AUG. 3, 11:06 P.M.: What goes with a boosted beer? Purloined pizza, of course.

      When a delivery man at a local pizza shop received orders to deliver a fresh, $17.95 pie to an apartment complex in the 5200 block of Long Road, he hopped in his auto and made haste. Upon arrival, the delivery dude walked through a breezeway at the complex and noted a 6-foot-tall man standing directly across from the pizza drop-off spot. Perhaps the man looked hungry, because the pizza carrier asked him if he'd ordered the pie, police reports state. It turns out he hadn't, as evidenced by the fact that the lurker pulled out a handgun and pointed it at the delivery man, demanding both the pie and his wallet.

      The delivery guy complied. Lying face down on the floor, he heard the burglar race off to eat.

AUG. 3, 8:30 P.M.: Sometimes, criminals simply resort to brute force to get their dirty deeds done.

      As the final hints of daylight faded to black, a man broke into a business in the 3600 block of Columbia Street by smashing its cinder-block wall open with a hammer. He crawled through the sizable hole he'd sculpted and headed straight for the counter, where he stuffed coins and Newport Menthol cigarettes into his pants' cargo


      At some point during the smash-and-grab fest the suspect realized he was being videotaped by a surveillance camera, and threw a pair of shorts over his head to help conceal his identity. Then he crawled back out the hole he had created.

      Total gain: cancer sticks, change and a pair of shorts. It seems like a poor return on the investment of tunneling through a block wall, a tactic which, by the way, is popular among Orlando criminals.

AUG. 3, 1 P.M.: A 19-year-old woman was getting ready to move to Chicago.

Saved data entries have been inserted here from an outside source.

(** * Hyperion: the SPH fluid simulator (engine/physics/sph.py)

    A shallow embedding of [SPHSystem] and of the three kernels it drives
    ([calculate_densities_and_pressures], [calculate_forces],
    [integrate_motion]), followed by the properties of the specification
    that concern them.

    Numeric model.  The program computes on float32 arrays and float64
    scalars.  In the first model every float is a real number: [np.sqrt]
    is [sqrt], [np.pi] is [PI], [max] is [Rmax], and rounding, infinities
    and NaN are outside the model; statements proved on it are statements
    about the exact-arithmetic reading of the code.  The constructor is
    the exception: it returns only for arguments whose stored values are
    in the range of their formats, and fails where the interpreter's [**]
    overflows, or underflows to a zero divisor.  A second model,
    [Float32], has the positions and the velocities as float32 values
    proper, with their infinities and NaN; the two properties of the step
    that an overflow decides are stated on it.

    Arrays.  An array of shape [(particle_count,)] or [(particle_count, 3)]
    is a function from the particle index to its element; the kernels only
    touch indices below [particle_count], and the array length itself lives
    in the field [particle_count].

    Partiality.  A scalar division whose divisor can be zero on some input,
    and the read [gravity[1]] of an array that may be shorter than two
    elements, have no result assigned by the kernels' source (the compiled
    kernels do not check array bounds); the model answers [Unspecified]
    there.  Python-level exceptions of the constructor are [Raised]. *)

From Stdlib Require Import Reals Lra Lia List ZArith Bool Arith.
From Stdlib Require String.
Import ListNotations.
Import String.StringSyntax.
Delimit Scope string_scope with string.
Open Scope R_scope.

(** ** Comparisons of floats as booleans *)

Definition Rltb (a b : R) : bool := if Rlt_dec a b then true else false.
Definition Rleb (a b : R) : bool := if Rle_dec a b then true else false.
Definition Rgtb (a b : R) : bool := Rltb b a.
Definition Reqb (a b : R) : bool := if Req_dec_T a b then true else false.

Notation "a <? b" := (Rltb a b) (at level 70, no associativity) : R_scope.
Notation "a <=? b" := (Rleb a b) (at level 70, no associativity) : R_scope.
Notation "a >? b" := (Rgtb a b) (at level 70, no associativity) : R_scope.
Notation "a =? b" := (Reqb a b) (at level 70, no associativity) : R_scope.

(** ** Outcomes of calls *)

Inductive exn : Set := ValueError | ZeroDivisionError | OverflowError.

Inductive outcome (A : Type) : Type :=
| Returned (a : A)
| Raised (e : exn)
| Unspecified.

Arguments Returned {A} a.
Arguments Raised {A} e.
Arguments Unspecified {A}.

Definition bind {A B : Type} (c : outcome A) (k : A -> outcome B) : outcome B :=
  match c with
  | Returned a => k a
  | Raised e => Raised e
  | Unspecified => Unspecified
  end.

Notation "x <- c ;; k" := (bind c (fun x => k))
  (at level 61, c at next level, right associativity).
Notation "' pat <- c ;; k" := (bind c (fun x => match x with pat => k end))
  (at level 61, pat pattern, c at next level, right associativity).

(** Division in the interpreter: a zero divisor raises. *)
Definition pydiv (a b : R) : outcome R :=
  if b =? 0 then Raised ZeroDivisionError else Returned (a / b).

(** The largest finite float64 (the interpreter's [float]) and the largest
    finite float32 (the element type of the particle arrays). *)
Definition float64_max : R := (2 - / 2 ^ 52) * 2 ^ 1023.
Definition float32_max : R := (2 - / 2 ^ 23) * 2 ^ 127.
Lemma polymer_bands_one_extent (c : Polymer.Subclass) (p : string)
  (bph : option BridgePointsHandler.t) (cwm : option CleanWaterMaskHandler.t)
  (nc_data : Polymer.Dataset) (loaded : Polymer.LoadedData) (h : Polymer.t) :
  Polymer._load_nc_data_dict nc_data = Ok loaded ->
  Polymer.__init__ c p bph cwm nc_data = Ok h ->
  all_rectangular (Polymer.ld_bands loaded) ->
  one_extent (Polymer.ld_bands loaded) ->
  (forall shp, Forall extent_determined
                 (Polymer._image_transformation_list c shp)) ->
  (forall f, extent_determined (Polymer._image_wkt_polygone_subset c f)) ->
  exists final,
    Polymer._subset_transformed_data_dict h = Some final /\
    (forall name,
        name ∈ "true_color_image" :: Polymer.BAND_NAME_MAPPING.*1 ->
        is_Some (final !! name)) /\
    one_extent final.
Proof.
  intros Hload Hinit Hrect Hone Hlist Hcrop. unfold Polymer.__init__ in Hinit.
  rewrite Hload in Hinit. simpl mbind in Hinit.
  apply bind_Ok in Hinit as (blue & _ & Hinit).
  apply bind_Ok in Hinit as (transformed & Htr & Hinit).
  apply bind_Ok in Hinit as (tlon & _ & Hinit).
  apply bind_Ok in Hinit as (tlat & _ & Hinit).
  apply bind_Ok in Hinit as (subset & Hsub & Hinit).
  apply bind_Ok in Hinit as (tci & Htci & Hret).
  injection Hret as <-. simpl.
  unfold Polymer._apply_image_transformation_list in Htr.
  apply bind_Ok in Htr as ([l1 t1] & Hpass1 & Hret1). injection Hret1 as ->.
  unfold Polymer._apply_image_wkt_polygone_subset in Hsub.
  apply bind_Ok in Hsub as ([l2 t2] & Hpass2 & Hret2). injection Hret2 as ->.
  assert (Hsubset : one_extent subset).
  { intros n1 n2 c1 c2 Hn1 Hn2.
    destruct (band_pass_keys _ _ _ _ _ _ _ Hpass2 Hn1) as [_ (a1' & Ha1' & Hc1)].
    destruct (band_pass_keys _ _ _ _ _ _ _ Hpass2 Hn2) as [_ (a2' & Ha2' & Hc2)].
    destruct (band_pass_keys _ _ _ _ _ _ _ Hpass1 Ha1') as [_ (a1 & Ha1 & Hl1)].
    destruct (band_pass_keys _ _ _ _ _ _ _ Hpass1 Ha2') as [_ (a2 & Ha2 & Hl2)].
    destruct (transformation_list_extent _ a1 a2 a1' a2' (Hlist _)
                (Hrect _ _ Ha1) (Hrect _ _ Ha2) (Hone _ _ _ _ Ha1 Ha2) Hl1 Hl2)
      as (Hr1 & Hr2 & Hext).
    now destruct (Hcrop _ a1' a2' c1 c2 Hr1 Hr2 Hext Hc1 Hc2) as (_ & _ & Hf). }
  unfold Polymer._get_true_color_image in Htci.
  apply bind_Ok in Htci as (red & Hred & Htci).
  apply bind_Ok in Htci as (green & _ & Htci).
  apply bind_Ok in Htci as (blue' & _ & Htci).
  apply bind_Ok in Htci as (stacked & Hstack & Hret). injection Hret as <-.
  assert (Hred' : subset !! "red_band" = Some red).
  { unfold Polymer.red_band, Polymer.band_property, getitem in Hred.
    simpl in Hred. destruct (subset !! "red_band"); congruence. }
  assert (Htci : extent (nd_map ubyte stacked) = extent red).
  { rewrite extent_nd_map, (stack_channels_extent _ _ _ _ Hstack).
    apply extent_nd_map. }
  eexists. split; [reflexivity|]. split.
  - intros name Hname. apply elem_of_cons in Hname as [->|Hname].
    + rewrite lookup_insert_eq. eauto.
    + destruct (band_pass_spec _ _ _ _ _ _ Hpass2) as [Hin _].
      destruct (Hin name Hname) as (b & b' & _ & _ & Ho).
      destruct (decide ("true_color_image" = name)) as [<-|Hne].
      * rewrite lookup_insert_eq. eauto.
      * rewrite lookup_insert_ne by exact Hne. eauto.
  - intros n1 n2 c1 c2 Hn1 Hn2.
    apply lookup_insert_Some in Hn1 as [[<- <-]|[Hne1 Hn1]];
      apply lookup_insert_Some in Hn2 as [[<- <-]|[Hne2 Hn2]].
    + reflexivity.
    + rewrite Htci. exact (Hsubset _ _ _ _ Hred' Hn2).
    + rewrite Htci. exact (Hsubset _ _ _ _ Hn1 Hred').
    + exact (Hsubset _ _ _ _ Hn1 Hn2).
Qed.
(** * x402 insurance on Solana: payment verification and claim lifecycle

    A shallow embedding of [payment_verifier_solana.py],
    [auth/payment_verifier.py] and the [/insure], [/renew], [/claim] handlers
    and the background worker of [server.py], followed by the properties of
    the specification that were checked against them.

    Conventions of the embedding:
    - Python [str] is [string] (ASCII text); a [dict] keyed by strings is a
      [gmap string _] where only lookups matter, and an association list in
      insertion order where the code iterates over it;
    - Python [int] is [Z]; JSON numbers and [Decimal] amounts are exact
      rationals [Q] (binary rounding of [float] is not represented);
    - every reading of the clock is an explicit argument, in whole seconds;
    - a call that may raise returns an [outcome]; an exception that no
      handler catches surfaces as the HTTP 500 body [BUnhandled];
    - calls to the proof engine, the chain client and the claims file are
      recorded in a ghost [trace], oldest first. *)

From Stdlib Require Import ZArith QArith String Ascii List Lia.
From stdpp Require Import base option gmap strings list pretty.
Import ListNotations.

Local Open Scope Z_scope.
Local Open Scope string_scope.

(** ** Python string built-ins used by the code *)

Module PyStr.

(** [str.isspace] on ASCII: TAB, LF, VT, FF, CR, FS, GS, RS, US, space. *)
Definition is_space (c : ascii) : bool :=
  let n := nat_of_ascii c in
  ((9 <=? n)%nat && (n <=? 13)%nat) || ((28 <=? n)%nat && (n <=? 32)%nat).

Fixpoint lstrip (s : string) : string :=
  match s with
  | String c r => if is_space c then lstrip r else s
  | EmptyString => EmptyString
  end.

(** [rstrip] keeps a character when it, or anything after it, is not
    white space. *)
Fixpoint rstrip (s : string) : string :=
  match s with
  | String c r =>
      match rstrip r with
      | EmptyString => if is_space c then EmptyString else String c EmptyString
      | r' => String c r'
      end
  | EmptyString => EmptyString
  end.

Definition strip (s : string) : string := rstrip (lstrip s).

(** [s.split(sep)] for a one-character separator: never the empty list. *)
Fixpoint split (sep : ascii) (s : string) : list string :=
  match s with
  | EmptyString => [EmptyString]
  | String c r =>
      if Ascii.eqb c sep then EmptyString :: split sep r
      else match split sep r with
           | w :: ws => String c w :: ws
           | [] => [String c EmptyString]
           end
  end.

(** [sep in s] together with [s.split(sep, 1)]: the text before and after
    the first separator, [None] when there is none. *)
Fixpoint split_once (sep : ascii) (s : string) : option (string * string) :=
  match s with
  | EmptyString => None
  | String c r =>
      if Ascii.eqb c sep then Some (EmptyString, r)
      else match split_once sep r with
           | Some (k, v) => Some (String c k, v)
           | None => None
           end
  end.

Definition lower_char (c : ascii) : ascii :=
  let n := nat_of_ascii c in
  if ((65 <=? n)%nat && (n <=? 90)%nat) then ascii_of_nat (n + 32) else c.

Fixpoint lower (s : string) : string :=
  match s with
  | String c r => String (lower_char c) (lower r)
  | EmptyString => EmptyString
  end.

(** Truth value of a string: [bool(s)]. *)
Definition truthy (s : string) : bool :=
  match s with EmptyString => false | _ => true end.

(** [s[:n]] *)
Fixpoint take (n : nat) (s : string) : string :=
  match n, s with
  | S n', String c r => String c (take n' r)
  | _, _ => EmptyString
  end.

End PyStr.

(** ** Library calls left abstract

    [py_int] is [int(s)] on a string, [None] standing for [ValueError];
    [verify_signature] is the body of [_verify_signature] (canonical JSON
    message, base58 decoding, ed25519 check), which returns [False] on every
    exception; [recover_ok] is its EIP-712 counterpart; [to_checksum_address]
    is [Web3.to_checksum_address], [None] standing for the exception it
    raises on a malformed address; [sha256_hex] is
    [hashlib.sha256(..).hexdigest()]. *)

Class Externals := {
  py_int : string -> option Z;
  py_int_empty : py_int "" = None;
  verify_signature : string -> Z -> string -> string -> Z -> string -> string -> bool;
  recover_ok : string -> Z -> string -> string -> Z -> string -> string -> bool;
  to_checksum_address : string -> option string;
  sha256_hex : string -> string;
}.

(** Three readings of [time.time()] taken by one [verify_payment] call: in
    [verify_payment] itself, in [_is_nonce_used] and in
    [_cleanup_old_nonces]. *)
Record clock := { t_verify : Z; t_check : Z; t_cleanup : Z }.

(** [_parse_payment_header]: a flat [key=value,key=value] list; items
    without [=] are skipped and a later key overwrites an earlier one. *)
Definition parse_items (norm : string -> string) (items : list string)
  : gmap string string :=
  fold_left
    (fun parts item =>
       match PyStr.split_once "=" item with
       | Some (key, value) => <[norm (PyStr.strip key) := PyStr.strip value]> parts
       | None => parts
       end)
    items ∅.

Definition _parse_payment_header (payment_header : string) : gmap string string :=
  parse_items id (PyStr.split "," payment_header).

(** ** payment_verifier_solana.py *)

Module Solana.

Record PaymentDetailsSolana := {
  payer : string;
  amount_units : Z;
  asset : string;
  pay_to : string;
  timestamp : Z;
  nonce : string;
  signature : string;
  is_valid : bool;
}.

Record PaymentVerifierSolana := {
  backend_pubkey : string;
  usdc_mint : string;
  nonce_cache : gmap string Z;
  cache_cleanup_interval : Z;
  last_cleanup : Z;
}.

(** [__init__] at clock reading [now]. *)
Definition init (backend usdc : string) (now : Z) : PaymentVerifierSolana :=
  {| backend_pubkey := backend; usdc_mint := usdc; nonce_cache := ∅;
     cache_cleanup_interval := 3600; last_cleanup := now |}.

Definition nonce_key (payer nonce : string) : string :=
  payer +:+ ":" +:+ nonce.

Definition _cleanup_old_nonces (self : PaymentVerifierSolana) (current_time : Z)
  : PaymentVerifierSolana :=
  let cutoff_time := current_time - 3600 in
  {| backend_pubkey := backend_pubkey self; usdc_mint := usdc_mint self;
     nonce_cache := filter (fun kv => ¬ (kv.2 < cutoff_time)) (nonce_cache self);
     cache_cleanup_interval := cache_cleanup_interval self;
     last_cleanup := current_time |}.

She'd stuffed all of her belongings into five bulging bags, then made a swift stop at a check-

cashing store in the 4400 block of South Semoran Boulevard to pick up some money that had been wired to her before heading to the airport. The young woman was accompanied by her most trusted buddies – or so she thought.

      The plan: Her faithful amigos were to guard the luggage stashed inside the car while she collected the funds.

      But with friends like these, this unfortunate victim does not need enemies. The teenager could only watch as her "buds" peeled out of the check-cashing store's lot, honking their horn as they went. They sped away with the kind of treasures most 19-year-olds do not lug on airplanes, because they don't own them:

a white-gold ring sporting a princess-cut diamond and two matching bands with diamonds, valued at $2,500; a $700 ruby ring; and $5,000 worth of miscellaneous gold, silver, pearl and diamond jewelry.

      This author suggests the young woman try to make better friends in the Windy City.

JULY 27, 3:45 P.M.: Finally, we end this week's parade of crime with proof that burglars aren't only snoopy, but often heartless.

    In broad daylight, a suspect or suspects entered the south building of a business on the 1600 block of Aaron Avenue.

     Inside, the burglar(s) pried open the door to a storage room containing business supplies and bags packed with cash donations. The booty was in 10 bank bags, each fattened with coins totaling approximately $50 per sack-o'-loot.

     What the burglar(s) may or may not have known was that the money belonged to the Make-A-Wish Foundation. As a result of this heartless crime, it's entirely possible that an 8-year-old Idaho girl with a brain tumor will never get her final wish to meet American Idol Kelly Clarkson. Burglars are bastards.